Gut Microbiota and Metabolomic Changes Across Preterm Stages: Potential Associations with Bronchopulmonary Dysplasia

The coordinated postnatal development of the gut microbiome and metabolome is essential for preterm infant health, yet its disruption is increasingly linked to adverse outcomes such as bronchopulmonary dysplasia (BPD). In this study, we performed an integrated multi-omics analysis of fecal samples collected from perterm infants to characterize temporal changes in gut microbial and metabolic profiles and explore their potential associations with BPD development.

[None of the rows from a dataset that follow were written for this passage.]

(** * Solution snapshots of the constraint solver (constraint_solver/assignment.cc)

    A shallow embedding of the assignment elements, the element container and
    the [Assignment] class, together with the properties of their store,
    restore, copy and clone protocol.

    The live variables and the propagation queue are external collaborators
    of this code.  Every call the code makes on them is kept as a node of a
    program tree ([prog]); a [Model] of the solver interprets those calls, and
    [run] returns the outcome, the final solver state and the calls that were
    issued, in order.  A fatal check or a NULL dereference ends the program
    ([Fatal]); a failure of the solver leaves it at the failing call. *)

From Stdlib Require Import ZArith Ascii DecimalString.
From stdpp Require Import gmap strings list fin_maps.

Local Open Scope Z_scope.

(** ** Machine integers and pointers *)

Definition kint64min : Z := -9223372036854775808.
Definition kint64max : Z := 9223372036854775807.

(** An [IntVar*] or [IntervalVar*] that is not NULL is the address of a live
    variable; a pointer that may be NULL is an [option]. *)
Inductive IntVar := IntVarAt (addr : positive).
Inductive IntervalVar := IntervalVarAt (addr : positive).

#[global] Instance IntVar_eq_dec : EqDecision IntVar.
Proof. solve_decision. Defined.
#[global] Instance IntervalVar_eq_dec : EqDecision IntervalVar.
Proof. solve_decision. Defined.

Definition IntVar_addr (v : IntVar) : positive := let 'IntVarAt p := v in p.
Definition IntervalVar_addr (v : IntervalVar) : positive :=
  let 'IntervalVarAt p := v in p.

(** ** Calls on the external collaborators *)

(** Const accessors that return an [int64]. *)
Inductive query :=
| IntVar_Min (v : IntVar)
| IntVar_Max (v : IntVar)
| IntervalVar_StartMin (v : IntervalVar)
| IntervalVar_StartMax (v : IntervalVar)
| IntervalVar_DurationMin (v : IntervalVar)
| IntervalVar_DurationMax (v : IntervalVar)
| IntervalVar_EndMin (v : IntervalVar)
| IntervalVar_EndMax (v : IntervalVar)
| IntervalVar_PerformedMin (v : IntervalVar)
| IntervalVar_PerformedMax (v : IntervalVar).

(** [name()] of a variable. *)
Inductive name_query :=
| IntVar_name (v : IntVar)
| IntervalVar_name (v : IntervalVar).

(** Mutators of the live variables and the two queue operations of
    [PropagationBaseObject].  A call may make the solver fail; the failure
    leaves the calling code at once (the spec: a failure is raised and
    surfaces to the enclosing search). *)
Inductive command :=
| IntVar_SetRange (v : IntVar) (l u : Z)
| IntervalVar_SetStartRange (v : IntervalVar) (mi ma : Z)
| IntervalVar_SetDurationRange (v : IntervalVar) (mi ma : Z)
| IntervalVar_SetEndRange (v : IntervalVar) (mi ma : Z)
| IntervalVar_SetPerformed (v : IntervalVar) (val : Z)
| FreezeQueue
| UnfreezeQueue.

This study observed a distinct trajectory of the phylum Bacteroidota as a hallmark of normal gut maturation, with its abundance progressively declining across non-BPD infants. In contrast, infants who later developed BPD exhibited early depletion followed by irregular enrichment of Bacteroidota. Correlation analysis revealed that Streptococcus abundance was positively associated with elevated cysteic acid, a metabolite linked to oxidative stress. Together, these findings suggest that altered Bacteroidota succession and Streptococcus-associated oxidative imbalance may reflect early microbial-metabolic perturbations in infants at risk of BPD. This work provides preliminary, hypothesis-generating insights into gut-associated signatures potentially relevant to BPD pathogenesis.